Roman Catholic church in Hong Kong

The Christ the Worker Parish is a local Roman Catholic church in the Special Administrative Region of Hong Kong. The chapel is located inside Ngau Tau Kok Caritas Centre. Her pastoral region extends from Upper Ngau Tau Kok Estate, Lower Ngau Tau Kok Estate, Jordan Valley to Kowloon Bay.

==Brief history==
- In 1953, the Maryknoll Fathers founded the Maryknoll Mission School in Fuk Wah Village, Ngau Tau Kok. The school was designed and erected by Brother Albert Stauli. Mass service was subsequently started in the chapel of this school. The parish was named “Our Lady Queen of Angels Parish”
- In 1966, Maryknoll Secondary School was founded in Jordan Valley. Our Lady Queen of Angels Parish started a new mass service in the chapel of School. This was the predecessor to the "Christ the Worker Parish".

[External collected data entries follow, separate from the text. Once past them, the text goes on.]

(** A delete the user does not confirm does nothing. A confirmed delete, with
    nothing else in flight, sends one delete request; when it succeeds the
    collection is the previous one without the tasks of that id, in the same
    order and as the same objects. *)
Theorem delete_in_isolation (tz : Z) (w : World) (tid : Z) :
  step tz w (EDelete tid false) = w /\
  (forall t,
     pending w = [] -> axios t = Resolved tt ->
     let w2 := step tz (step tz w (EDelete tid true)) (EResolve 0 (YVoid t)) in
     sent w2 = sent w ++ [RDelete tid] /\ pending w2 = [] /\ error (sess w2) = None /\
     tasks (sess w2) = filter (fun o => negb (id (oval o) =? tid)) (tasks (sess w))).
Proof.
  destruct w as [s pw sw]. split; [reflexivity|].
  intros t Hp Ht. cbv zeta. simpl in Hp. subst pw. simpl.
  unfold resume_delete, Api.deleteTask. rewrite Ht.
  split; [reflexivity|]. split; [reflexivity|]. destruct s; split; reflexivity.
Qed.

(** Submitting the form in create mode, with nothing else in flight, sends
    exactly the submitted draft; when the create succeeds the returned task is
    put in front of the unchanged collection and the form is closed. *)
Theorem create_in_isolation (tz : Z) (w : World) (f : Form.FormTask) (d : TaskCreate)
    (f' : Form.FormTask) (t : transport Task) (tk : Task) :
  pending w = [] -> editingTask (sess w) = None ->
  Form.handleSubmit tz false f = (Form.FSubmitted d, f') -> axios t = Resolved tk ->
  let w2 := step tz (step tz w (ESubmitForm f)) (EResolve 0 (YTask t)) in
  sent w2 = sent w ++ [RCreate d] /\ pending w2 = [] /\ error (sess w2) = None /\
  showAddForm (sess w2) = false /\
  exists o, oval o = tk /\ tasks (sess w2) = o :: tasks (sess w).
Proof.
  intros Hp He Hs Ht. cbv zeta. destruct w as [s pw sw]. simpl in Hp, He |- *. subst pw.
  rewrite He, Hs. simpl. unfold resume_create, Api.createTask. rewrite Ht.
  split; [reflexivity|]. split; [reflexivity|].
  destruct s; simpl. split; [reflexivity|]. split; [reflexivity|]. eexists; split; [|reflexivity]; reflexivity.
Qed.

(** Saving the form in edit mode, with nothing else in flight, sends one
    update for the id of the edit target, carrying the draft's fields and no
    completion flag; when it succeeds the tasks of that id are replaced by the
    returned task, the edit target is cleared and the form is closed. *)
Theorem edit_save_in_isolation (tz : Z) (w : World) (e : obj) (f : Form.FormTask) (d : TaskCreate)
    (f' : Form.FormTask) (t : transport Task) (tk : Task) :
  pending w = [] -> editingTask (sess w) = Some e ->
  Form.handleSubmit tz true f = (Form.FSubmitted d, f') -> axios t = Resolved tk ->
  let w2 := step tz (step tz w (ESubmitForm f)) (EResolve 0 (YTask t)) in
  sent w2 = sent w ++ [RUpdate (id (oval e))
                         (mkTaskUpdate (Some (tc_title d)) (tc_description d) None
                                       (tc_due_date d) (tc_priority d))] /\
  pending w2 = [] /\ error (sess w2) = None /\
  editingTask (sess w2) = None /\ showAddForm (sess w2) = false /\
  exists o, oval o = tk /\ tasks (sess w2) = replace_id (id (oval e)) o (tasks (sess w)).
Proof.
  intros Hp He Hs Ht. cbv zeta. destruct w as [s pw sw]. simpl in Hp, He |- *. subst pw.
  rewrite He, Hs. simpl. unfold handleUpdateTask. rewrite He. simpl.
  unfold resume_update, Api.updateTask. rewrite Ht.
  split; [reflexivity|]. split; [reflexivity|].
  destruct s; simpl. split; [reflexivity|]. split; [reflexivity|]. split; [reflexivity|].
  eexists; split; [|reflexivity]; reflexivity.
Qed.

End IsolatedFacts.

(** ** Calendar arithmetic and the due date of the edit form *)
Module DateFacts.

Lemma is_leap_period (y k : Z) : is_leap (y + k * 400) = is_leap y.
Proof.
  unfold is_leap.
  replace (k * 400) with ((k * 100) * 4) by ring. rewrite Z_mod_plus_full.
  replace ((k * 100) * 4) with ((k * 4) * 100) by ring. rewrite Z_mod_plus_full.
  replace ((k * 4) * 100) with (k * 400) by ring. rewrite Z_mod_plus_full.
  reflexivity.
Qed.

Lemma yoe_bounds (doe : Z) : 0 <= doe <= 146096 ->
  let yoe := (doe - doe / 1460 + doe / 36524 - doe / 146096) / 365 in
  0 <= yoe <= 399 /\ 0 <= doe - (365 * yoe + yoe / 4 - yoe / 100) <= 365.
Proof. intros H yoe. subst yoe. Z.div_mod_to_equations. lia. Qed.

(** The last day of a March-based year of the 400-year cycle is the 29th of
    February of a leap year. *)
Lemma leap_days_check :
  forallb (fun y =>
    let doe := 365 * y + y / 4 - y / 100 + 365 in
    negb ((doe - doe / 1460 + doe / 36524 - doe / 146096) / 365 =? y) || is_leap (y + 1))
    (map Z.of_nat (seq 0 400)) = true.
Proof. vm_compute. reflexivity. Qed.

Lemma civil_from_days_spec (D : Z) :
  let '(y, m, d) := civil_from_days D in
  1 <= m <= 12 /\ 1 <= d <= days_in_month y m /\ days_from_civil y m d = D.
Proof.
  unfold civil_from_days. cbv zeta.
  set (z := D + 719468). set (era := z / 146097). set (doe := z - era * 146097).
  assert (Hdoe : 0 <= doe <= 146096) by (subst doe era; Z.div_mod_to_equations; lia).
  pose proof (yoe_bounds doe Hdoe) as Hy. cbv zeta in Hy.
  set (yoe := (doe - doe / 1460 + doe / 36524 - doe / 146096) / 365) in *.
  set (doy := doe - (365 * yoe + yoe / 4 - yoe / 100)) in *.
  set (mp := (5 * doy + 2) / 153).
  assert (Hmp : 153 * mp <= 5 * doy + 2 < 153 * mp + 153) by (subst mp; Z.div_mod_to_equations; lia).
  set (q := (153 * mp + 2) / 5).
  assert (Hq : 5 * q <= 153 * mp + 2 < 5 * q + 5) by (subst q; Z.div_mod_to_equations; lia).
  assert (Hz : z = D + 719468) by reflexivity.
  assert (Hdoe_def : doe = z - era * 146097) by reflexivity.
  assert (Hyoe_def : yoe = (doe - doe / 1460 + doe / 36524 - doe / 146096) / 365) by reflexivity.
  assert (Hdoy_def : doy = doe - (365 * yoe + yoe / 4 - yoe / 100)) by reflexivity.
  assert (Hq_def : q = (153 * mp + 2) / 5) by reflexivity.
  assert (Hdiv : (yoe + era * 400) / 400 = era) by (Z.div_mod_to_equations; lia).
  clearbody z era doe yoe doy mp q.
  destruct (mp <? 10) eqn:Hlt; [apply Z.ltb_lt in Hlt | apply Z.ltb_ge in Hlt].
  - assert (Hle : (mp + 3 <=? 2) = false) by (apply Z.leb_gt; lia). rewrite Hle.
    split; [lia|]. split.
    + assert (Hc : mp = 0 \/ mp = 1 \/ mp = 2 \/ mp = 3 \/ mp = 4 \/ mp = 5 \/ mp = 6 \/
                   mp = 7 \/ mp = 8 \/ mp = 9) by lia.
      unfold days_in_month.
      destruct Hc as [E|[E|[E|[E|[E|[E|[E|[E|[E|E]]]]]]]]]; subst mp; simpl; lia.
    + unfold days_from_civil. cbv zeta. rewrite Hle.
      replace (mp + 3 >? 2) with true by (symmetry; apply Z.gtb_lt; lia).
      replace (mp + 3 - 3) with mp by ring. rewrite Hdiv.
      replace (yoe + era * 400 - era * 400) with yoe by ring.
      rewrite <- Hq_def. lia.
  - assert (Hle : (mp - 9 <=? 2) = true) by (apply Z.leb_le; lia). rewrite Hle.
    split; [lia|]. split.
    + assert (Hc : mp = 10 \/ mp = 11) by lia. unfold days_in_month.
      destruct Hc as [E|E]; subst mp; simpl; [lia|].
      replace (yoe + era * 400 + 1) with ((yoe + 1) + era * 400) by ring.
      rewrite is_leap_period.
      destruct (is_leap (yoe + 1)) eqn:Hl; [lia|].
      assert (Hdoy : doy <> 365).
      { intros E. pose proof leap_days_check as Hc.
        rewrite forallb_forall in Hc. specialize (Hc yoe).
        assert (Hin : In yoe (map Z.of_nat (seq 0 400))).
        { rewrite <- (Z2Nat.id yoe) by lia. apply in_map, in_seq. lia. }
        specialize (Hc Hin). cbv zeta in Hc.
        replace (365 * yoe + yoe / 4 - yoe / 100 + 365) with doe in Hc by lia.
        rewrite <- Hyoe_def, Z.eqb_refl, Hl in Hc. discriminate. }
      lia.
    + unfold days_from_civil. cbv zeta. rewrite Hle.
      replace (mp - 9 >? 2) with false by (symmetry; rewrite Z.gtb_ltb; apply Z.ltb_ge; lia).
      replace (mp - 9 + 9) with mp by ring.
      replace (yoe + era * 400 + 1 - 1) with (yoe + era * 400) by ring. rewrite Hdiv.
      replace (yoe + era * 400 - era * 400) with yoe by ring.
      rewrite <- Hq_def. lia.
Qed.


Lemma digits_add (n1 n2 : nat) (acc : Z) (s : jsstr) :
  digits (n1 + n2) acc s
  = match digits n1 acc s with Some (a, r) => digits n2 a r | None => None end.
Proof.
  revert acc s. induction n1 as [|k IH]; intros acc s; simpl; [reflexivity|].
  destruct s as [|c r]; [reflexivity|]. destruct (is_digit c); [apply IH | reflexivity].
Qed.

Lemma pad_length (n : nat) (v : Z) : List.length (pad n v) = n.
Proof.
  revert v. induction n as [|k IH]; intros v; simpl; [reflexivity|].
  rewrite length_app, IH. simpl. lia.
Qed.

Lemma digit_char (x : Z) : 0 <= x < 10 ->
  is_digit (Z.to_N (x + 48)) = true /\ digit_val (Z.to_N (x + 48)) = x.
Proof.
  intros H. unfold is_digit, digit_val. rewrite Z2N.id by lia. split; [|lia].
  apply andb_true_iff. split; apply N.leb_le; lia.
Qed.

- In 1970, construction work of the Ngau Tau Kok Caritas Centre was completed. The chapel in Maryknoll Secondary School moved into Ngau Tau Kok Caritas Centre. As most of the residents in the Ngau Tau Kok, Kowloon Bay and Jordan Valley at that time were blue collar workers, the parish was therefore named as “Christ the Worker Parish”.